(** [init_size]: the bytes are not initialised (zero here); -1 is [ENOMEM]. *)
Definition init_size (size : Z) : M (Z * msg) :=
  if (size <=? max_vsm_size) then sret (0, fresh (Vsm (replicate (Z.to_nat size) 0)))
  else if (size <? u64 (sizeof_content + size)) && can_malloc (sizeof_content + size) then
    let! c := malloc (Content (replicate (Z.to_nat size) 0) None 0) in sret (0, fresh (Lmsg c))
  else sret (-1, fresh Invalid).

(** [init_external_storage]: the content's storage is the caller's. *)
Definition init_external_storage (data : list Z) (ffn : option nat) : M (Z * msg) :=
  let! c := malloc (Content data ffn 0) in sret (0, fresh (Zclmsg c)).

(** [init_data]; without [ffn] the data are constant. *)
Definition init_data (data : list Z) (ffn : option nat) : M (Z * msg) :=
  match ffn with
  | None => sret (0, fresh (Cmsg data))
  | Some _ =>
    if can_malloc sizeof_content then
      let! c := malloc (Content data ffn 0) in sret (0, fresh (Lmsg c))
    else sret (-1, fresh Invalid)
  end.

Definition data (m : msg) : M (list Z) :=
  match u m with
  | Vsm d | Cmsg d => sret d
  | Lmsg c | Zclmsg c => let! x := content_at c in sret (c_data x)
  | _ => scrash
  end.

Definition size (m : msg) : M Z := let! d := data m in sret (Z.of_nat (length d)).

(** [memcpy (data (), src, size)] by the owner of the message. *)
Definition fill (src : list Z) (m : msg) : M msg :=
  match u m with
  | Vsm d => sassert (bool_decide (length src <= length d)%nat) ;;;
             sret (set_body (Vsm (src ++ drop (length src) d)) m)
  | Lmsg c | Zclmsg c =>
      let! x := content_at c in
      sassert (bool_decide (length src <= length (c_data x))%nat) ;;;
      set_content c (Content (src ++ drop (length src) (c_data x)) (c_ffn x) (refcnt x)) ;;; sret m
  | _ => scrash
  end.

(** [init (data, size, ffn, hint, content)]; [external] when [content] is given. *)
Definition init_buffer (buf : list Z) (ffn : option nat) (external : bool) : M (Z * msg) :=
  if (Z.of_nat (length buf) <? max_vsm_size) then
    let! (rc, m) := init_size (Z.of_nat (length buf)) in
    if (rc =? -1) then sret (-1, m) else let! m := fill buf m in sret (0, m)
  else if external then init_external_storage buf ffn
  else init_data buf ffn.

(** ** Metadata counters *)

Definition meta_add_ref (d : nat) : M unit :=
  fun m => let* n := deref (metas m !! d) in
           Done (Memory (heap m) (next_addr m) (<[d := u32 (n + 1)]> (metas m)) (ffn_calls m), tt).

(** [drop_ref], and [delete] when it was the last. *)
Definition meta_drop (d : nat) : M unit :=
  fun m => let* n := deref (metas m !! d) in
           let n := u32 (n - 1) in
           Done (Memory (heap m) (next_addr m)
                        (if (n =? 0) then delete d (metas m) else <[d := n]> (metas m))
                        (ffn_calls m), tt).

Definition set_metadata (d : nat) (m : msg) : M msg :=
  sassert (bool_decide (metadata m = None)) ;;; meta_add_ref d ;;; sret (with_metadata (Some d) m).

Definition reset_metadata (m : msg) : M msg :=
  match metadata m with
  | Some d => meta_drop d ;;; sret (with_metadata None m)
  | None => sret m
  end.

(** ** close, move, copy *)

(** The content goes when it is not shared or its last reference goes. *)
Definition release (c : nat) (m : msg) : M unit :=
  if negb (is_shared m) then free_content c
  else let! alive := rc_sub c 1 in if negb alive then free_content c else sret tt.

Definition close (m : msg) : M (Z * msg) :=
  if negb (check m) then sret (-1, m)
  else
    match u m with
    | Lmsg c => release c m
    | Zclmsg c => (let! x := content_at c in sassert (bool_decide (c_ffn x <> None))) ;;; release c m
    | _ => sret tt
    end ;;;
    let! m := reset_metadata m in
    sret (0, set_body Invalid m).

(** [dst.move (src)]: the new [dst] and [src]. *)
Definition move (dst src : msg) : M (Z * msg * msg) :=
  if negb (check src) then sret (-1, dst, src)
  else
    let! (rc, dst) := close dst in
    if (rc <? 0) then sret (rc, dst, src) else sret (0, src, init).

(** A reference more to the content of [src], which becomes shared. *)
Definition share (c : nat) (src : msg) : M msg :=
  if is_shared src then rc_add c 1 ;;; sret src
  else rc_set c 2 ;;; sret (set_flags shared src).

Definition copy (dst src : msg) : M (Z * msg * msg) :=
  if negb (check src) then sret (-1, dst, src)
  else
    let! (rc, dst) := close dst in
    if (rc <? 0) then sret (rc, dst, src)
    else
      let! src := match u src with
                  | Lmsg c | Zclmsg c => share c src
                  | _ => sret src
                  end in
      match metadata src with Some d => meta_add_ref d | None => sret tt end ;;;
      sret (0, src, src).

(** ** References for plain copies *)

Definition add_refs (refs : Z) (m : msg) : M msg :=
  sassert (0 <=? refs) ;;;
  sassert (bool_decide (metadata m = None)) ;;;
  if (refs =? 0) then sret m
  else match u m with
       | Lmsg c | Zclmsg c =>
         if is_shared m then rc_add c refs ;;; sret m
         else rc_set c (refs + 1) ;;; sret (set_flags shared m)
       | _ => sret m
       end.

(** The result tells whether the message is still valid. *)
Definition rm_refs (refs : Z) (m : msg) : M (bool * msg) :=
  sassert (0 <=? refs) ;;;
  sassert (bool_decide (metadata m = None)) ;;;
  if (refs =? 0) then sret (true, m)
  else match u m with
       | Lmsg c | Zclmsg c =>
         if is_shared m then
           let! alive := rc_sub c refs in
           if negb alive then free_content c ;;; sret (false, m) else sret (true, m)
         else let! (_, m) := close m in sret (false, m)
       | _ => let! (_, m) := close m in sret (false, m)
       end.

(** ** Routing id and group *)

Definition get_routing_id (m : msg) : Z := routing_id m.

Definition set_routing_id (r : Z) (m : msg) : Z * msg :=
  if (r =? 0) then (-1, m) else (0, Msg (u m) (flags m) (group m) r (metadata m)).

Definition reset_routing_id (m : msg) : Z * msg :=
  (0, Msg (u m) (flags m) (group m) 0 (metadata m)).

(** The C string up to its terminator. *)
Fixpoint c_string (l : list Z) : list Z :=
  match l with
  | [] => []
  | c :: l => if (c =? 0) then [] else c :: c_string l
  end.

(** [set_group (group, length)]: [strncpy] stops at a zero byte. *)
Definition set_group (g : list Z) (len : Z) (m : msg) : Z * msg :=
  if (ZMQ_GROUP_MAX_LENGTH <? len) then (-1, m)
  else (0, Msg (u m) (flags m) (c_string (take (Z.to_nat len) g)) (routing_id m) (metadata m)).
End Alloc.

(** ** Ownership

    A program holds messages in variables.  [refs c vs] counts those that point to
    the content [c]. *)

Definition ptr (m : msg) : option nat :=
  match u m with Lmsg c | Zclmsg c => Some c | _ => None end.

Abbreviation vars := (gmap nat msg).

Definition refs (c : nat) (vs : vars) : nat := base.size (filter (fun p => ptr p.2 = Some c) vs).

Definition points (m : msg) (c : nat) : nat := if decide (ptr m = Some c) then 1%nat else 0%nat.

Lemma refs_insert c v m vs :
  vs !! v = None -> refs c (<[v := m]> vs) = (points m c + refs c vs)%nat.
Proof.
  intros Hv. unfold refs, points. destruct (decide (ptr m = Some c)).
  - rewrite map_filter_insert_True by done. rewrite map_size_insert_None; [done|].
    by apply map_lookup_filter_None; left.
  - rewrite map_filter_insert_False by done. by rewrite delete_id.
Qed.

Lemma refs_delete c v m vs :
  vs !! v = Some m -> refs c vs = (points m c + refs c (delete v vs))%nat.
Proof.
  intros Hv. rewrite <- (insert_delete_id vs v m Hv) at 1.
  apply refs_insert, lookup_delete_eq.
Qed.

Lemma refs_pos c v m vs : vs !! v = Some m -> ptr m = Some c -> (1 <= refs c vs)%nat.
Proof. intros Hv Hp. rewrite (refs_delete c v m vs Hv). unfold points. rewrite decide_True by done. lia. Qed.

Lemma refs_le c vs : (refs c vs <= base.size vs)%nat.
Proof. unfold refs. apply map_size_filter. Qed.

Lemma refs_other c v m w m' vs :
  vs !! v = Some m -> ptr m = Some c -> vs !! w = Some m' -> ptr m' = Some c ->
  refs c vs = 1%nat -> w = v.
Proof.
  intros Hv Hp Hw Hp' H1. destruct (decide (w = v)) as [|Hne]; [done|]. exfalso.
  rewrite (refs_delete c v m vs Hv) in H1. unfold points in H1. rewrite decide_True in H1 by done.
  pose proof (refs_pos c w m' (delete v vs) ltac:(by rewrite lookup_delete_ne) Hp'). lia.
Qed.

(** A variable's message is valid and its counter is right. *)
Definition owns (mem : memory) (vs : vars) (m : msg) : Prop :=
  check m = true /\ metadata m = None /\
  forall c, ptr m = Some c -> exists x, heap mem !! c = Some x /\
    (is_zcmsg m = true -> c_ffn x <> None) /\
    if is_shared m then refcnt x = Z.of_nat (refs c vs) else refs c vs = 1%nat.

Record inv (mem : memory) (vs : vars) : Prop := {
  inv_owns : forall v m, vs !! v = Some m -> owns mem vs m;
  inv_leak : forall c, is_Some (heap mem !! c) -> (0 < refs c vs)%nat;
  inv_fresh : forall c, is_Some (heap mem !! c) -> (c < next_addr mem)%nat;
  inv_size : Z.of_nat (base.size vs) < 2 ^ 32
}.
......
Problem to solve: Taking the entries above, restate exactly those lines that fall between the line with "refs c vs = 1%nat -> w = v." and the line with "Definition owns (mem", keeping both of those lines too.

Expected answer:
  refs c vs = 1%nat -> w = v.
Proof.
  intros Hv Hp Hw Hp' H1. destruct (decide (w = v)) as [|Hne]; [done|]. exfalso.
  rewrite (refs_delete c v m vs Hv) in H1. unfold points in H1. rewrite decide_True in H1 by done.
  pose proof (refs_pos c w m' (delete v vs) ltac:(by rewrite lookup_delete_ne) Hp'). lia.
Qed.

(** A variable's message is valid and its counter is right. *)
Definition owns (mem : memory) (vs : vars) (m : msg) : Prop :=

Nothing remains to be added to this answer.